Dataset content ▸
╔══
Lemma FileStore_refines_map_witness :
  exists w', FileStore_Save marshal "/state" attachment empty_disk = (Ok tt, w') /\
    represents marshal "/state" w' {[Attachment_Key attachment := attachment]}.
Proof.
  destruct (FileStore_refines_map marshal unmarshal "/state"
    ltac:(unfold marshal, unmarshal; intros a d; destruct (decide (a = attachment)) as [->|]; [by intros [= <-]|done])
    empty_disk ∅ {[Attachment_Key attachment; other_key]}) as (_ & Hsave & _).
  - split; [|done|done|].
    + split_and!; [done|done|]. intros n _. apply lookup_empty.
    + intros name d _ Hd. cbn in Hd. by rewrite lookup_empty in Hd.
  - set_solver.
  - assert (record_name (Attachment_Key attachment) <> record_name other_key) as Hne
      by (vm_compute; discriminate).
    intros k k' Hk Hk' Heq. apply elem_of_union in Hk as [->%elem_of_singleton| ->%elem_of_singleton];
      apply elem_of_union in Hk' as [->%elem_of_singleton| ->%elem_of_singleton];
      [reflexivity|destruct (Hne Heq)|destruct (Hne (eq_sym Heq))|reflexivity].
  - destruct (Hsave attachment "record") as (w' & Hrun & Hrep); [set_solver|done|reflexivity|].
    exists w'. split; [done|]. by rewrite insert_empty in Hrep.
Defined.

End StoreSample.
╚══
╔══
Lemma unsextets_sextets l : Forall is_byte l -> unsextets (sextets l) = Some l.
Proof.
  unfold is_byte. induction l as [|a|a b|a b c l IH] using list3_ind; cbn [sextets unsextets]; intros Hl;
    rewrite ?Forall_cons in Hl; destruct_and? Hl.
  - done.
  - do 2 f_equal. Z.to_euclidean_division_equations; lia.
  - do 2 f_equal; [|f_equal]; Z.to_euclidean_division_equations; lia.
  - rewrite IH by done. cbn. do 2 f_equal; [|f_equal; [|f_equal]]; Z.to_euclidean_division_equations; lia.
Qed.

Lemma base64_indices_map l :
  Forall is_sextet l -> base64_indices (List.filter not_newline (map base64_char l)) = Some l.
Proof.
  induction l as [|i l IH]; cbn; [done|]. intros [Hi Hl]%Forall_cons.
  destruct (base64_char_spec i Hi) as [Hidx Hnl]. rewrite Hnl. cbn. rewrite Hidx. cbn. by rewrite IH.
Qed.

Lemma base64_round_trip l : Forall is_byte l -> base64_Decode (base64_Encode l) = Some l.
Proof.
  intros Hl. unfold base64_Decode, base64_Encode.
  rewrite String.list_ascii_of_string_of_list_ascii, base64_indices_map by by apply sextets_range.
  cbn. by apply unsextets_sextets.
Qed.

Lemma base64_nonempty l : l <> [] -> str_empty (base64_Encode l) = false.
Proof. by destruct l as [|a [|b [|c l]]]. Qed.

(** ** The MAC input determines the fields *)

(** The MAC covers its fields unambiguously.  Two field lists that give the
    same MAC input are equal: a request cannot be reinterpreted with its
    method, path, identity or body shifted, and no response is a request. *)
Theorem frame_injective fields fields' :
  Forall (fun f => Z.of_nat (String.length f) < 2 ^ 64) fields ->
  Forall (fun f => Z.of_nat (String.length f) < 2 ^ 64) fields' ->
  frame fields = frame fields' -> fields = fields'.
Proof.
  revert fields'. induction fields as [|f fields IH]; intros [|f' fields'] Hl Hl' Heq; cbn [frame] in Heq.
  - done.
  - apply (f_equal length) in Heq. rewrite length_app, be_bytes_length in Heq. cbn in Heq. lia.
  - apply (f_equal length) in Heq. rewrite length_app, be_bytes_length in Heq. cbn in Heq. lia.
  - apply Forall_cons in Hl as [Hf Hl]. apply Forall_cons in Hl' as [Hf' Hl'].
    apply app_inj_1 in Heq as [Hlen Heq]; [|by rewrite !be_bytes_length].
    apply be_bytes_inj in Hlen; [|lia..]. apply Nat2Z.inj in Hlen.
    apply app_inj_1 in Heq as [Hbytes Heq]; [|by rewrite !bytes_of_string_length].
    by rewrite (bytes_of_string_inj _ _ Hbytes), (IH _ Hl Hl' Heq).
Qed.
╚══
To do ▸ Where the listing above has a line with "- destruct (Hsave", start there, and output every line exactly through the line with "End StoreSample.", which is also included.

Result of this exercise ▸
  - destruct (Hsave attachment "record") as (w' & Hrun & Hrep); [set_solver|done|reflexivity|].
    exists w'. split; [done|]. by rewrite insert_empty in Hrep.
Defined.

End StoreSample.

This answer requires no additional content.